### Brief
Look through the data below for the line with "- [Re]: the", and transcribe it exactly together with each line after it up to and including the line with "- [Fs]: the". Give nothing else.

─── Input data

(** * PSP media metadata writer: a shallow embedding of [psp_metadata_writer.py]

    Definitions, in the order of the source file:

    - [Text]: characters, [int()], the [:02d] format, [Path.stem] and
      [Path.with_suffix];
    - [Re]: the fragment of Python's [re] used by the seven patterns of
      [extract_episode_number], as a backtracking matcher;
    - [Episode]: the seven patterns and [extract_episode_number];
    - [Fs]: the directory, the external transcoder, what the system can
      refuse and the exceptions the script meets, as a state-and-exception
      monad;
    - [Writer]: [find_cover_image], [convert_to_psp_thumbnail],
      [add_metadata_to_video], [create_psp_thumbnail_file], the two batch
      variants and [cleanup_for_psp];
    - [Shape]: what each rule of the extractor looks for, said without the
      matcher;
    - [Run]: the worlds a batch goes through, written out, for a run that
      returns and for one that an exception ends;
    - [Tags]: the format of the tags of the extractor;
    - [Batch]: words for the statements on cleanup, on sidecars and on
      the videos after a run;
    - [Console]: the three questions, the constructor, [run] and [main],
      as a second state-and-exception monad over the terminal and the disk.

    The theorems follow: the matcher against [Shape], the extractor and
    its tags, paths, the writer against [Run], the properties of a batch,
    and the console.

    Filenames are Python [str] values whose code points are below 256: a
    Rocq [string].  On that range [\d] is exactly [0-9], [\s] is the
    set of [is_space] below, and [re.IGNORECASE] identifies exactly the
    ASCII letter pairs. *)

From Stdlib Require Import NArith Ascii String DecimalString DecimalN DecimalPos
  DecimalFacts.
From stdpp Require Import gmap strings list fin_maps.
Ltac preserves_step :=
  match goal with
  | |- preserves _ (mret _) => apply preserves_ret
  | |- preserves _ (lift _) => apply preserves_lift
  | |- preserves _ (raise _) => apply preserves_raise
  | |- preserves _ (gets _) => apply preserves_gets
  | |- preserves _ (when _ _) => apply preserves_when; intros ?
  | |- preserves _ (flushFiles _) => eapply preserves_flushFiles; [eassumption|]
  | |- preserves _ (hos_read _) => eapply preserves_hos_read; [eassumption|]
  | |- preserves _ (hos_close) => eapply preserves_emit; [eassumption|]
  | |- preserves _ (emit _) => eapply preserves_emit; [eassumption|]
  | |- preserves _ (log_write _ _) => eapply preserves_emit; [eassumption|]
  | |- preserves _ (call_obj_fun _ _) =>
      eapply preserves_call_obj_fun; [eassumption|]
  | |- preserves _ (Bcast _ _) => eapply preserves_Bcast; [eassumption|..]
  | |- preserves _ (modify (set_h_start _)) =>
      eapply preserves_set_h_start; eassumption
  | |- preserves _ (mbind _ (gets _)) =>
      apply preserves_gets_bind; intros ? ?
  | |- preserves _ (mbind _ _) => apply preserves_bind; [|intros ?]
  | |- preserves _ (if ?b then _ else _) => destruct b eqn:?
  | |- preserves _ (let '(_, _) := ?a in _) => destruct a
  | |- preserves _ (match ?a with _ => _ end) => destruct a eqn:?
  | |- ∀ _, _ => intros ?
  end.

(** Either this is not the root, or [self.sto_hst] is off, or writes are
    allowed. *)
Definition may_not_write (allowed : @event F → Prop) I (c : closure) : Prop :=
  myrank c ≠ 0%nat ∨ (∀ st, I st → sto_hst st = false) ∨ (∀ e, allowed e).

Lemma evalfc_preserves allowed I s p c n x f m g flag :
  stable allowed I →
  (∀ e, is_write e = false → allowed e) →
  may_not_write allowed I c →
  preserves I (evalfc s p c n x f m g flag).
Proof.
  intros HI Hq Hw. unfold evalfc.
  repeat preserves_step; try (by apply Hq);
    match goal with
       | Hb : _ && sto_hst ?st' = true, HI' : I ?st' |- _ =>
           apply andb_prop in Hb as [Hr Hs];
           destruct Hw as [Hw | [Hw | Hw]];
           [ apply Nat.eqb_eq in Hr; done
           | rewrite (Hw _ HI') in Hs; done
           | apply Hw ]
       end.
Qed.

Lemma evalgjac_preserves allowed I s p c n x jfval m jcfun jcvar jcval
    jcnnz flag :
  stable allowed I →
  (∀ e, is_write e = false → allowed e) →
  may_not_write allowed I c →
  preserves I (evalgjac s p c n x jfval m jcfun jcvar jcval jcnnz flag).
Proof.
  intros HI Hq Hw. unfold evalgjac.
  repeat preserves_step; try (by apply Hq);
    match goal with
       | Hb : sto_hst ?st' && _ = true, HI' : I ?st' |- _ =>
           apply andb_prop in Hb as [Hs Hr];
           destruct Hw as [Hw | [Hw | Hw]];
           [ apply Nat.eqb_eq in Hr; done
           | rewrite (Hw _ HI') in Hs; done
           | apply Hw ]
       end.
Qed.

Lemma log_writes_add_event (e : @event F) st :
  is_write e = false →
  log_writes (trace (add_event e st)) = log_writes (trace st).
Proof.
  intros He. unfold log_writes. simpl. rewrite omap_app. simpl.
  destruct e; try done; by rewrite app_nil_r.
Qed.

(** The recording flag and the values written so far. *)
Definition log_is (sto : bool) (w : list (@pyobj F * string)) st : Prop :=
  sto_hst st = sto ∧ log_writes (trace st) = w.

Lemma log_is_stable sto w :
  stable (λ e, is_write e = false) (log_is sto w).
Proof.
  split; try done.
  intros e st He [Hs Hw]. split; [done|].
  by rewrite log_writes_add_event.
Qed.

(** C9. In both callbacks, a process whose rank is not 0, or one that has
    recording switched off, writes nothing to the history log: the values
    handed to [log_file.write] are the same after the call as before,
    whether the call returns, raises or blocks. *)
Theorem history_written_by_recording_root s p c st
    n x f m g flag jfval jcfun jcvar jcval jcnnz :
  myrank c ≠ 0%nat ∨ sto_hst st = false →
  log_writes (trace (evalfc s p c n x f m g flag st).2)
    = log_writes (trace st) ∧
  log_writes
    (trace (evalgjac s p c n x jfval m jcfun jcvar jcval jcnnz flag st).2)
    = log_writes (trace st).
Proof.
  intros Hc.
  assert (may_not_write (λ e, is_write e = false)
            (log_is (sto_hst st) (log_writes (trace st))) c) as Hw.
  { destruct Hc as [Hr | Hs]; [by left|].
    right; left. intros st' [Hs' _]. congruence. }
  split.
  - eapply (evalfc_preserves _ _ s p c n x f m g flag
              (log_is_stable _ _)); [done|exact Hw|done].
  - eapply (evalgjac_preserves _ _ s p c n x jfval m jcfun jcvar jcval
              jcnnz flag (log_is_stable _ _)); [done|exact Hw|done].
Qed.

End CallbackInvariants.

(** ** The assignment loops *)

Section LoopFacts.
Context {F : Type}.
Implicit Types (v : @num F) (g gg : list (@num F)).
(** * open-transcribe: the recording client [usage/simple-test.py]

    A shallow embedding of the script's four parts: the PCM encoder
    [convert_to_pcm_bytes], the recorder [record_audio], the upload client
    [transcribe_audio] and the command line driver [main].

    Python values are modelled as the script sees them: [int] as [Z], NumPy's
    [float32] and Python's [float] as IEEE-754 values of the Standard
    Library's [SpecFloat] (precision 24 and 53), [bytes] as [list byte],
    [str] as [string] (its UTF-8 bytes), JSON documents as [pyvalue].
    Exceptions are values of [exn]; a call that may raise returns a
    [result].  The console and the outside world (sound device, HTTP server)
    are a trace of [event]s and a record of oracles [World]. *)

From Stdlib Require Import ZArith List String Ascii Bool Lia.
From Stdlib Require Import Floats.SpecFloat DecimalString Strings.Byte.
Import ListNotations.
Open Scope Z_scope.

(** ** Exceptions and results *)

(** The exception classes the script meets.  [RequestException] stands for
    [requests.RequestException] and its transport subclasses;
    [JSONDecodeError] is [requests.exceptions.JSONDecodeError], a subclass of
    it.  [SystemExit] is what [sys.exit] raises; it is not an [Exception]. *)
Inductive exn : Type :=
| ValueError (msg : string)
| OverflowError (msg : string)
| AttributeError (msg : string)
| TypeError (msg : string)
| KeyError (msg : string)
| RequestException (msg : string)
| JSONDecodeError (msg : string)
| OtherException (msg : string)
| SystemExit (code : Z).
(** A content store that answers every file-info request with [info] and
    every content request with the same archive. *)
Definition deployEnv (info : InfoReply) : DeployEnv :=
  {| cfgDeployFilePath := "deploy";
     cfgMetafsDomain := "https://file.metaid.io/";
     http_Get_info := fun _ => info;
     http_Get_content :=
       fun _ => ContentResponse 200 (list_byte_of_string "archive") None;
     os_Create := fun _ _ => None;
     zip_OpenReader := fun _ => Ok evilArchive |}.

(** A version-10 transaction: one input spending output 0 of the
    transaction [11..11] with the one-byte script [51], one output of 1000
    units to the script [00 6a], lock time 0. *)
Definition rawTx : list byte :=
  ([x0a; x00; x00; x00; x01]
   ++ repeat x11 32 ++ [x00; x00; x00; x00; x01; x51; xff; xff; xff; xff]
   ++ [x01; xe8; x03; x00; x00; x00; x00; x00; x00; x02; x00; x6a]
   ++ [x00; x00; x00; x00])%list.

Definition tx : Wire.MsgTx :=
  Wire.mkMsgTx 10
    [Wire.mkTxIn (Wire.mkOutPoint (repeat x11 32) 0) [x51] 4294967295]
    [Wire.mkTxOut 1000 [x00; x6a]] 0.

(** The same transaction with version 2. *)
Definition rawTxV2 : list byte := x02 :: tl rawTx.

(** The store after the create pin [P0], whose code is [code], has been
    ingested at height 100. *)
Definition ingested (code : string) : PebbleDatabase :=
  default emptyDB
    (IndexerService.handleTransaction env emptyDB
       [pin P0 "create" "/protocols/metaapp" code] 100 1700000000000 0).

(** The queue item of [P0] in that store. *)
Definition queuedItem (code : string) : MetaAppDeployQueue :=
  match Database.GetNextDeployQueueItem (ingested code) with
  | Ok q => q
  | Err _ => mkQueue "" "" 0 "" "" "" "" 0 0
  end.

(** The record of [P0] in that store. *)
Definition storedApp (code : string) : MetaApp :=
  default freshApp (metaapp_pin (ingested code) !! P0).

Definition missingMessage : string :=
  "file not found in metafs: " ++ PA ++ " (code: 1, message: file not found)".

(** The create pin [P0] arrives twice at the same time: in the block at
    height 100 that the scanner is reading, with the time of the block, and
    from the mempool through the ZMQ listener, with the time of day. *)
Definition fromBlock : Overlap.Call :=
  Overlap.Started (createPin P0) 100 1700000000000 1700000000123.
Definition fromMempool : Overlap.Call :=
  Overlap.Started (createPin P0) 0 1700000000123 1700000000123.
Definition bothArrive : Overlap.State :=
  Overlap.mkState emptyDB fromBlock fromMempool.

Definition older : MetaAppDeployQueue :=
  item P0 1700000000000 ("metafile://" ++ PA) 0.
Definition newer : MetaAppDeployQueue :=
  item P1 1700000600000 ("metafile://" ++ PA) 0.
End Sample.

(** ** Listings and counts ([database], the paginated queries)

    The type [int] is 64 bits wide, as on the platforms the service is built
    for.  [None] stands for the run-time panic of a slice expression whose
    bounds are out of range. *)

Module Queries.

(** [sort.Slice(s, less)], as the insertion of each element into the
    sorted rest.  [less a b] tells that [a] goes before [b].  Go leaves the
    order of two elements unspecified when neither goes before the other;
    with the orders used below these are records of equal timestamp and
    equal pin id. *)
Fixpoint insertBy {A : Type} (less : A -> A -> bool) (a : A) (l : list A)
  : list A :=
  match l with
  | [] => [a]
  | b :: r => if less b a then b :: insertBy less a r else a :: b :: r
  end.

Definition sortSlice {A : Type} (less : A -> A -> bool) (l : list A) : list A :=
  fold_right (insertBy less) [] l.

(** The comparison of the paginated listings: newer first, and among equal
    timestamps the greater pin id first. *)
Definition byTimestampDesc {A : Type} (timestamp : A -> Z) (pinID : A -> string)
    (a b : A) : bool :=
  if (timestamp a =? timestamp b)%Z then String.ltb (pinID b) (pinID a)
  else (timestamp b <? timestamp a)%Z.

(** [paginateMetaAppsByTimestampDesc] *)
Definition paginateMetaAppsByTimestampDesc (apps : list MetaApp)
    (cursor size : Z) : option (list MetaApp * Z) :=
  if (length apps =? 0)%nat || (size <=? 0)%Z then Some ([], cursor)
  else
    let cursor := if (cursor <? 0)%Z then 0%Z else cursor in
    let apps := sortSlice (byTimestampDesc Timestamp PinID) apps in
    let start := cursor in
    if (Z.of_nat (length apps) <=? start)%Z then Some ([], cursor)
    else
      let end_ := Int64.add start size in
      let end_ := if (Z.of_nat (length apps) <? end_)%Z
                  then Z.of_nat (length apps) else end_ in
      if (end_ <? start)%Z then None
      else
        let paged := take (Z.to_nat (end_ - start)) (drop (Z.to_nat start) apps) in
        Some (paged, Int64.add cursor (Z.of_nat (length paged))).

(** The key under which the listings keep one record per logical app. *)
Definition firstPinIDOf (app : MetaApp) : string :=
  if String.eqb (FirstPinId app) "" then PinID app else FirstPinId app.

──────

### Output of the exercise
    - [Re]: the fragment of Python's [re] used by the seven patterns of
      [extract_episode_number], as a backtracking matcher;
    - [Episode]: the seven patterns and [extract_episode_number];
    - [Fs]: the directory, the external transcoder, what the system can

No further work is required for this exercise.